Segundo Camesasca, o título mais popular dessa obra, que se refere às cores dos vestidos, data de 1900, quando foi exposta na galeria Berheim-Jeune, em Paris, e “tem relação com a verdadeira natureza da obra, com a variação das duas cores em tom pastel, dispostas desde os vestidos até a carnação, que sobressaem pela opulenta coloração das cortinas e do tapete”.

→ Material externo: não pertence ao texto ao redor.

(* ===== verification/FinalityVotes.v ===== *)
(** * A node votes once

    Over a whole run of the node, with its timers, messages and completed rounds
    in any order, at most one proposal, one prevote and one precommit is sent for
    a round. *)

From S2P Require Import Prelude Scale Votes VoteGraph VotingRound VotingRoundInv BlockStorage Finality.
Import VotingRoundImpl FinalityImpl.

Open Scope Z_scope.

Section votes.
Context `{ED25519} {E : Type} `{!Environment E} {DB : Type} `{!KeyValueDB DB}.
Variable order : gset bytes -> list bytes.
Variable max_size : ty -> Z.
Variable keypair_ : bytes.

Notation node := (node (E := E) (DB := DB)).
Notation execute := (executeNextRound max_size keypair_).
Implicit Type n : node.

(** ** What is kept *)

Definition allowed (x : Stage) (k : vote_kind) : nat := if decide (rank x < sent_from k)%nat then 0 else 1.

(** The rounds of a run have consecutive numbers, all but the last are over, and
    every vote is of one of them and the only one of its kind. *)
Record rounds_inv (n0 : Z) (rs : list round_object) (l : list VoteMessage) : Prop := {
  ri_number i o : rs !! i = Some o -> round_number_ (cfg (body o)) = n0 + Z.of_nat i;
  ri_over i o : rs !! i = Some o -> (S i < length rs)%nat -> stage_ (body o) = COMPLETED;
  ri_votes m : m ∈ l -> exists i, (i < length rs)%nat /\ vote_round m = n0 + Z.of_nat i;
  ri_once i o k : rs !! i = Some o -> (votes_of (n0 + Z.of_nat i) k l <= allowed (stage_ (body o)) k)%nat
}.

(** A round that is over sends nothing and stays over. *)
Lemma completed_silent (s s' : st (E := E)) : progress s s' -> stage_ (self s) = COMPLETED ->
  stage_ (self s') = COMPLETED /\ votes_in (calls s') = votes_in (calls s).
Proof.
  intros [_ Hr (l & Hv & Hn & Hk)] Es. rewrite Es in *. split; [destruct (stage_ (self s')); cbn in Hr; [lia..|done]|].
  destruct l as [|m l]; [by rewrite Hv, app_nil_r|]. specialize (Hk (kind_of (vote m))). unfold votes_of in Hk.
  rewrite filter_cons, decide_True in Hk by (split; [apply Hn; left|done]). rewrite decide_False in Hk by (destruct (kind_of (vote m)); cbn; lia). cbn in Hk. lia.
Qed.
Definition makeDescendant (d : schedule) (b : BlockInfo) (finalized : bool) : schedule :=
  let n := new_schedule b in
  if decide (scheduled_after d <> INACTIVE) then
    if finalized && (scheduled_after d <=? block_number b) then set_actual (scheduled_authorities d) n
    else set_scheduled (scheduled_after d) (scheduled_authorities d) (set_enabled (enabled d) (set_actual (actual_authorities d) n))
  else if decide (forced_for d <> INACTIVE) then
    if forced_for d <=? block_number b then set_actual (forced_authorities d) n
    else set_forced (forced_for d) (forced_authorities d) (set_enabled (enabled d) (set_actual (actual_authorities d) n))
  else if decide (pause_after d <> INACTIVE) then
    let n := set_actual (actual_authorities d) n in
    if finalized && (pause_after d <=? block_number b) then set_enabled false n
    else set_pause (pause_after d) (set_enabled (enabled d) n)
  else if decide (resume_for d <> INACTIVE) then
    let n := set_actual (actual_authorities d) n in
    if resume_for d <=? block_number b then set_enabled true n
    else set_resume (resume_for d) (set_enabled (enabled d) n)
  else set_enabled (enabled d) (set_actual (actual_authorities d) n).

(** ** The codec of the tree *)

Definition TAuthorityList : ty := TVector (TPair (TBlob 32) (TInt false 8)).

Definition encode_ptr (p : list_ptr) : outcome bytes := encode (TPtr TAuthorityList) (snd <$> p).

(** A block number, and a list after it when it is not zero. *)
Definition encode_change (n : Z) (p : list_ptr) : outcome bytes :=
  a ← encode (TInt false 8) n;
  if decide (n <> INACTIVE) then b ← encode_ptr p; Ok (a ++ b) else Ok a.

Definition encode_schedule (d : schedule) : outcome bytes :=
  a ← encode VoteCryptoProviderImpl.TInfo (VoteCryptoProviderImpl.info_value (block d));
  b ← encode_ptr (actual_authorities d);
  c ← encode TBool (enabled d);
  e ← encode_change (scheduled_after d) (scheduled_authorities d);
  f ← encode_change (forced_for d) (forced_authorities d);
  g ← encode (TInt false 8) (pause_after d);
  h ← encode (TInt false 8) (resume_for d);
  Ok (a ++ b ++ c ++ e ++ f ++ g ++ h).

Fixpoint encode_node (n : ScheduleNode) : outcome bytes :=
  match n with
  | Node d l =>
      a ← encode_schedule d;
      b ← encodeCollection (fun c => match c with
                                     | Some c => encode_node c
                                     | None => Err (encode_error DEREF_NULLPOINTER)
                                     end) (Z.of_nat (length l)) l;
      Ok (a ++ b)
  end.

Section decoder.
Context (max_size : ty -> Z).

(** A decoded pointer gets an address of its own, see [fresh_node]. *)
Definition decode_ptr : reader list_ptr := v ← decode max_size (TPtr TAuthorityList); mret (pair 0%nat <$> v).

Definition decode_change : reader (Z * list_ptr) :=
  n ← decode max_size (TInt false 8);
  if decide (n <> 0) then p ← decode_ptr; mret (n, p) else mret (INACTIVE, None).

Definition decode_schedule : reader schedule :=
  i ← decode max_size VoteCryptoProviderImpl.TInfo;
  a ← decode_ptr;
  e ← decode max_size TBool;
  s ← decode_change;
  f ← decode_change;
  p ← decode max_size (TInt false 8);
  r ← decode max_size (TInt false 8);
  mret (mkSchedule (mkInfo i.2 i.1) a e s.1 s.2 f.1 f.2 p r).

(** The depth of the recursion; the type of the size check is that of a pointer. *)
Fixpoint decode_node (fuel : nat) : reader ScheduleNode :=
  match fuel with
  | O => raise out_of_fuel
  | S fuel' =>
      d ← decode_schedule;
      l ← decodeVector max_size (TPtr TUnit) (c ← decode_node fuel'; mret (Some c));
      mret (Node d l)
  end.
End decoder.

(** ** The manager *)

(** The block tree next to the manager. *)
Class DirectChain : Type := { hasDirectChain : bytes -> bytes -> bool }.
(* ===== verification/WasmMemory.v ===== *)
(** * The memory of the runtime

    Models [src/src/runtime/binaryen/wasm_memory_impl.cpp] with
    [src/src/runtime/types.hpp] and [src/src/runtime/wasm_result.hpp]: the allocator
    that hands out pieces of the linear memory of a wasm module, and loads and
    stores.

    The linear memory itself is Binaryen's: the class [ShellMemory] has what is
    called of it, with its laws in [ShellMemoryLaws].  Pointers and sizes are 32-bit
    unsigned integers; the sums and products that wrap around are written out.
    [unordered_map]s are maps, and the order in which one is run over is the
    parameter [order].  [allocate], [freealloc] and [growAlloc] call each other, so
    they have fuel; the lemmas below say when two calls are enough and when none
    are.

    The pieces the allocator hands out are apart from each other and inside the
    memory, and the memory with its allocator implements a heap: a map from
    pointers to contents. *)

From S2P Require Import Prelude Scale ScaleProps.
Open Scope Z_scope.

(** ** Spans *)

Definition kMaxMemorySize : Z := 2 ^ 32 - 1.
Definition is_u32 (z : Z) : Prop := 0 <= z < 2 ^ 32.

Definition splitSpan (span : Z) : Z * Z :=
  let minor_part := Z.land span 4294967295 in
  let major_part := Z.land (Z.shiftr span 32) 4294967295 in
  (minor_part, major_part).

Record WasmResult : Type := mkResult { address : Z; length_ : Z }.

Definition WasmResult_of (v : Z) : WasmResult := let '(ptr, len) := splitSpan v in mkResult ptr len.

Definition combine (r : WasmResult) : Z := Z.lor (address r) (u64 (Z.shiftl (length_ r) 32)).

(** ** The linear memory *)

(** The object representation of a value of some size at an address; outside of the
    memory nothing is checked. *)
Class ShellMemory (M : Type) : Type := {
  mem_resize : Z -> M -> M;
  mem_get : nat -> Z -> M -> outcome bytes;
  mem_set : Z -> bytes -> M -> outcome M
}.

(** The memory is a vector of bytes with at least the size it was given last. *)
Class ShellMemoryLaws (M : Type) `{ShellMemory M} : Type := {
  mem_bytes : M -> bytes;
  mem_get_bytes n a m : 0 <= a -> a + Z.of_nat n <= Z.of_nat (length (mem_bytes m)) ->
    mem_get n a m = Ok (take n (drop (Z.to_nat a) (mem_bytes m)));
  mem_set_bytes a b m : 0 <= a -> a + Z.of_nat (length b) <= Z.of_nat (length (mem_bytes m)) ->
    exists m', mem_set a b m = Ok m' /\
      mem_bytes m' = take (Z.to_nat a) (mem_bytes m) ++ b ++ drop (Z.to_nat a + length b) (mem_bytes m);
  mem_resize_size n m : n <= Z.of_nat (length (mem_bytes (mem_resize n m)));
  mem_resize_bytes n m i : (i < Z.to_nat n)%nat -> (i < length (mem_bytes m))%nat -> mem_bytes (mem_resize n m) !! i = mem_bytes m !! i
}.

Module WasmMemoryImpl.
Section memory.
Context {M : Type} `{!ShellMemory M}.
Variable order : gmap Z Z -> list (Z * Z).

Record t : Type := mk {
  memory_ : M;
  size_ : Z;
  offset_ : Z;
  allocated_ : gmap Z Z;
  deallocated_ : gmap Z Z
}.

Definition set_memory (m : M) (s : t) : t := mk m (size_ s) (offset_ s) (allocated_ s) (deallocated_ s).

(** *** Pieces *)

Definition resize (new_size : Z) (s : t) : t := mk (mem_resize new_size (memory_ s)) new_size (offset_ s) (allocated_ s) (deallocated_ s).

Definition new (memory : M) (size : Z) : t := resize size (mk memory size 1 ∅ ∅).

Definition reset (s : t) : t := mk (memory_ s) (size_ s) 1 ∅ ∅.

Definition size (s : t) : Z := size_ s.

(** The smallest piece that is large enough, the first of them in the order. *)
Definition findContaining (size : Z) (s : t) : Z :=
  snd (foldl (fun '(min_value, min_key) '(key, value) =>
                if (value <? min_value) && (size <=? value) then (value, key) else (min_value, min_key))
         (kMaxMemorySize, 0) (order (deallocated_ s))).

Definition deallocate (ptr : Z) (s : t) : option Z * t :=
  match allocated_ s !! ptr with
  | None => (None, s)
  | Some size => (Some size, mk (memory_ s) (size_ s) (offset_ s) (delete ptr (allocated_ s)) (<[ptr := size]> (deallocated_ s)))
  end.

(** [allocate], [freealloc] and [growAlloc] call each other: [rec] is [allocate]. *)
Definition growAlloc (rec : Z -> act t Z) (size : Z) : act t Z := fun s =>
  if kMaxMemorySize - size <? offset_ s then Ok (0, s) else
  if offset_ s <? kMaxMemorySize - u32 (size * 4) then rec size (resize (u32 (offset_ s + u32 (size * 4))) s)
  else rec size (resize (u32 (offset_ s + size)) s).

Definition freealloc (rec : Z -> act t Z) (size : Z) : act t Z := fun s =>
  let ptr := findContaining size s in
  if decide (ptr = 0) then growAlloc rec size s
  else Ok (ptr, mk (memory_ s) (size_ s) (offset_ s) (<[ptr := size]> (allocated_ s)) (delete ptr (deallocated_ s))).
Lemma getNext_spec n z : inv load any_branch D n -> (-1 <= z < 16)%Z ->
  (getNextChildIdx n (u8 z) = (-1)%Z /\ forall f, over_children f n (Z.to_nat (z + 1)) = []) \/
  exists j c, getNextChildIdx n (u8 z) = Z.of_nat j /\ (j < 16)%nat /\ child n j = Some c /\
    forall f, over_children f n (Z.to_nat (z + 1)) = f j c ++ over_children f n (S j).
Proof.
  intros Hn Hz. unfold getNextChildIdx. rewrite u8_next by done. unfold kMaxChildren.
  destruct (next_child_spec n (16 - Z.to_nat (z + 1)) (Z.to_nat (z + 1)) Hn) as [H|(j & c & ? & ? & H)]; [lia|by left|].
  right. exists j, c. split_and!; [done|lia|apply H|apply H].
Qed.

(** *** A turn of the loop *)

Lemma ascend_spec at_ l : stack_ok at_ l ->
  (ascend l = [] /\ rest l = []) \/
  exists e l' j c, ascend l = e :: l' /\ stack_ok (parent_at e ++ [j]) (e :: l') /\ getNextChildIdx (parent e) (u8 (child_idx e)) = Z.of_nat j /\
    j < 16 /\ child (parent e) j = Some c /\
    rest l = at_child (parent_at e) (key_prefix l') (parent e) j c ++
      over_children (at_child (parent_at e) (key_prefix l') (parent e)) (parent e) (S j) ++ rest l'.
Proof.
  revert at_. induction l as [|e l IH]; intros at_ Hl; [by left|]. destruct Hl as (Hlen & He & Hi & Hb & Hl). cbn [ascend rest].
  unfold hasNextChild. destruct (getNext_spec (parent e) (child_idx e) He Hi) as [[-> Hf]|(j & c & Hj & Hlt & Hc & Hf)].
  - rewrite bool_decide_eq_true_2 by done. cbn [negb]. rewrite Hf. by apply (IH (parent_at e)).
  - rewrite Hj, bool_decide_eq_false_2 by lia. cbn [negb]. right. exists e, l, j, c. split_and!; try done.
    + cbn. rewrite length_app. cbn. split_and!; done || lia.
    + by rewrite Hf, <- (assoc_L (++)).
Qed.

(** The state of the cursor at a node. *)
Definition at_node (s : t) (at_ : list nat) (n : node) : Prop :=
  current_ s = Some (at_, n) /\ inv load any_branch D n /\ stack_ok at_ (last_visited_child_ s).

Definition todo_of (s : t) (at_ : list nat) (n : node) : list item := todo at_ n (last_visited_child_ s).

(** The cursor is at the first of [l], or at the end when there is none. *)
Definition positioned (s : t) (l : list item) : Prop :=
  match l with
  | [] => current_ s = None
  | (at_, k, n) :: l' => at_node s at_ n /\ k = key_prefix (last_visited_child_ s) ++ node_key n /\ todo_of s at_ n = l'
  end.

Lemma rest_pushed at_ n l : rest (mkEntry at_ n (-1) :: l) = todo at_ n l.
Proof. done. Qed.

Lemma entered_spec at_ n l : inv load any_branch D n -> stack_ok at_ l ->
  stack_ok (at_ ++ [0]) (entered at_ n l) /\ rest (entered at_ n l) = todo at_ n l.
Proof.
  intros Hn Hl. unfold todo. assert (match n with Dummy _ => False | _ => True end) as Hreal by (by destruct D, n).
  destruct n as [k v|k v ch|]; [| |done]; cbn [entered].
  - split; [|done]. destruct l as [|b l]; [done|]. destruct Hl as (? & ?). split; [rewrite length_app; lia|done].
  - assert (match l with b :: _ => if decide (parent_at b = at_) then l else mkEntry at_ (Branch k v ch) (-1) :: l
      | [] => [mkEntry at_ (Branch k v ch) (-1)] end = mkEntry at_ (Branch k v ch) (-1) :: l) as ->.
    { destruct l as [|b l]; [done|]. rewrite decide_False; [done|]. intros E. destruct Hl as (Hlen & _). rewrite E in Hlen. lia. }
    split; [|by rewrite rest_pushed]. cbn. rewrite length_app. cbn. split_and!; try done; lia.
Qed.

Lemma positioned_child s e l' j c : stack_ok (parent_at e ++ [j]) (e :: l') -> j < 16 -> child (parent e) j = Some c ->
  positioned (mk (Some (parent_at e ++ [j], c)) (visited_root_ s) (updateLastVisitedChild e (Z.of_nat j) (e :: l')))
    (at_child (parent_at e) (key_prefix l') (parent e) j c ++
      over_children (at_child (parent_at e) (key_prefix l') (parent e)) (parent e) (S j) ++ rest l').
Proof.
  intros (_ & He & Hi & Hb & Hst) Hlt Hch.
  assert (inv load any_branch D c) as Hci.
  { destruct D as [|d] eqn:ED; [done|]. apply inv_mono with d; [|lia]. by apply (child_inv d (parent e) j c). }
  assert (u8 (Z.of_nat j) = Z.of_nat j) as Hu by (unfold u8; apply Z.mod_small; lia).
  unfold at_child at 1. rewrite visits_unfold by done. cbn [app]. unfold updateLastVisitedChild. rewrite decide_True by done. split; [|split].
  - split; [done|]. split; [done|]. cbn. rewrite length_app. cbn. split_and!; done || lia.
  - cbn. rewrite Hu, Nat2Z.id. by rewrite <- !(assoc_L (++)).
  - unfold todo_of, todo. cbn [last_visited_child_ rest key_prefix child_idx parent parent_at].
    rewrite Hu, Nat2Z.id. by replace (Z.to_nat (Z.of_nat j + 1)) with (S j) by lia.
Qed.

O artista retratou as duas filhas do banqueiro Louis Raphael Cahen d’Anvers, a loira Elisabeth, nascida em dezembro de 1874, e a mais nova, Alice, em fevereiro de 1876, quando tinham respectivamente seis e cinco anos de idade. Renoir realizou vários retratos para as famílias da comunidade judaica da época, e Louis Cahen d’Anvers, casado com a italiana Louise Morpurgo, de uma rica família de Trieste, era o mais abastado de todos. O artista foi contratado para fazer vários retratos desta família, que conheceu por meio do colecionador Charles Ephrussi, também financista e diretor da Gazette des Beaux-Arts, e a idéia era fazer retratos individuais de cada filha. Assim, ele chegou a retratar a filha mais velha do casal, Irene, hoje na coleção E. G. Buhrle, de Zurique. Posteriormente, a família decidiu que as outras duas irmãs apareceriam juntas. Teria havido várias sessões de pose das meninas, como relata Camesasca, até o final de fevereiro de 1881, após o que Renoir seguiu para Algiers. Ainda segundo o mesmo autor, citando agora Jullian, “decênios depois, a menor das modelos, então Lady por ter casado com o general Townsend of Kut, relembraria que o tédio das sessões era compensado pelo prazer de vestir o elegante vestido de renda”. Em 4 de março, Renoir escreveria para Théodore Duret: “Parti imediatamente após terminar o retrato das meninas Cahen, tão cansado que nem lhe sei dizer se a pintura é boa ou ruim”. Os dois retratos feitos das filhas do casal Cahen participaram do Salon de 1881. Mesmo assim, o retrato das meninas aparentemente não foi do agrado da família que, além de ter demorado quase um ano para pagar ao artista a soma relativamente módica de 1.500 francos, relegou a obra à area da casa habitada pelos empregados. No início do século, seguindo uma informação dada pelo próprio Renoir, os marchands Bernheim-Jeune descobriram a obra, aparentemente esquecida, no sexto andar de uma casa da avenida Foch, em Paris.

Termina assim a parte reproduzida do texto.